**Instructions for the task:**
Only the lines from the beginning of the data below through the line that contains "(** The key" should be repeated, exactly as written.

Start of Block

Lemma row_key_null machine n cols i :
  Forall (column_ok n) cols → (i < n)%nat →
  row_key machine cols i = None ↔ Exists (λ col, col_data col !! i = Some None) cols.
Proof.
  intros Hcols Hi. induction Hcols as [|col cols (Ht & Hl & Hc) _ IH].
  { simpl. split; [done|inversion 1]. }
  rewrite Exists_cons, <-IH. simpl. rewrite Forall_forall in Hc.
  destruct (lookup_lt_is_Some_2 (col_data col) i) as [c Hci]; [lia|]. rewrite Hci. simpl.
  destruct c as [v|]; [|simpl; tauto].
  destruct (cell_key_ok machine (col_type col) v) as (k & _ & ->).
  { apply (Hc (Some v)). by eapply list_elem_of_lookup_2. }
  simpl. destruct (row_key machine cols i); simpl; split; [done|by intros [?|?]|by right|done].
Qed.

(** The key of a value does not depend on the machine. *)
Lemma CreateKey_machine machine type v :
  cell_ok type v = true →
  CreateKey machine (IsLittleEndian machine) type v = CreateKey true (IsLittleEndian true) type v.
Proof.
  intros Hv. destruct v as [z|s].
  - by rewrite !(proj1 (CreateKey_number _ _ _ Hv)).
  - by destruct type.
Qed.

Lemma row_key_machine machine n cols i :
  Forall (column_ok n) cols → row_key machine cols i = row_key true cols i.
Proof.
  induction 1 as [|col cols (Ht & Hn & Hc) _ IH]; [done|]. simpl.
  destruct (col_data col !! i) as [[v|]|] eqn:Hv; try done. simpl. rewrite IH.
  rewrite Forall_forall in Hc. specialize (Hc _ (list_elem_of_lookup_2 _ _ _ Hv)). simpl in Hc.
  unfold cell_key. by rewrite (CreateKey_machine machine).
Qed.

(** C36: The keys of the rows of a chunk, for an index on one or more columns
    of any of the index types (numbers without NaN, strings without zero
    bytes): every row gets a key, except that a row with a NULL gets none;
    the keys are the same on little-endian and big-endian machines; comparing
    two keys compares the rows, column by column; and no key is a proper
    prefix of another. *)
Theorem Index_keys n cols :
  cols ≠ [] → Forall (column_ok n) cols →
  ∃ keys, (∀ machine, GenerateKeys machine (IsLittleEndian machine) cols = Ok keys) ∧
    length keys = n ∧
    (∀ i, (i < n)%nat →
      (keys !! i = Some None ↔ Exists (λ col, col_data col !! i = Some None) cols)) ∧
    (∀ i j k l, keys !! i = Some (Some k) → keys !! j = Some (Some l) →
      Key_lt k l = row_before cols i j ∧ apart k l).
Proof.
  intros Hne Hcols.
  destruct (GenerateKeys_rows true n cols Hne Hcols) as (keys & Hg & Hl & Hk).
  exists keys. split_and!.
  - intros machine. destruct (GenerateKeys_rows machine n cols Hne Hcols) as (keys' & -> & Hl' & Hk').
    f_equal. apply list_eq_same_length with n; [done|done|]. intros i x y Hi Hx Hy.
    rewrite Hk' in Hx by done. rewrite Hk in Hy by done. simplify_eq.
    by eapply row_key_machine.
  - done.
  - intros i Hi. rewrite Hk by done. rewrite <-(row_key_null true n) by done. split; congruence.
  - intros i j k l Hi Hj. pose proof (lookup_lt_Some _ _ _ Hi). pose proof (lookup_lt_Some _ _ _ Hj).
    rewrite Hk in Hi, Hj by lia. simplify_eq. by eapply row_key_order.
Qed.

Definition sample_columns : list column :=
  [mkColumn INT32 [Some (Num (-1)); Some (Num 7); None];
   mkColumn VARCHAR [Some (Str [97; 98]); Some (Str [97]); Some (Str [98])]].

Lemma Index_keys_witness :
  Forall (column_ok 3) sample_columns ∧
  GenerateKeys true true sample_columns =
    Ok [Some [127; 255; 255; 255; 97; 98; 0]; Some [128; 0; 0; 7; 97; 0]; None] ∧
  row_before sample_columns 0 1 = true.
Proof.
  assert (Hc : Forall (column_ok 3) sample_columns) by (repeat constructor).
  destruct (Index_keys 3 sample_columns ltac:(discriminate) Hc) as (keys & Hg & _ & _ & Hk).
  split; [exact Hc|]. specialize (Hg true). assert (Hv : GenerateKeys true true sample_columns =
    Ok [Some [127; 255; 255; 255; 97; 98; 0]; Some [128; 0; 0; 7; 97; 0]; None])
    by (vm_compute; reflexivity).
  split; [exact Hv|]. rewrite IsLittleEndian_machine, Hv in Hg. injection Hg as <-.
  by rewrite <-(proj1 (Hk 0%nat 1%nat _ _ eq_refl eq_refl)).
Defined.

End of Block

**Answer area:**
Lemma row_key_null machine n cols i :
  Forall (column_ok n) cols → (i < n)%nat →
  row_key machine cols i = None ↔ Exists (λ col, col_data col !! i = Some None) cols.
Proof.
  intros Hcols Hi. induction Hcols as [|col cols (Ht & Hl & Hc) _ IH].
  { simpl. split; [done|inversion 1]. }
  rewrite Exists_cons, <-IH. simpl. rewrite Forall_forall in Hc.
  destruct (lookup_lt_is_Some_2 (col_data col) i) as [c Hci]; [lia|]. rewrite Hci. simpl.
  destruct c as [v|]; [|simpl; tauto].
  destruct (cell_key_ok machine (col_type col) v) as (k & _ & ->).
  { apply (Hc (Some v)). by eapply list_elem_of_lookup_2. }
  simpl. destruct (row_key machine cols i); simpl; split; [done|by intros [?|?]|by right|done].
Qed.

(** The key of a value does not depend on the machine. *)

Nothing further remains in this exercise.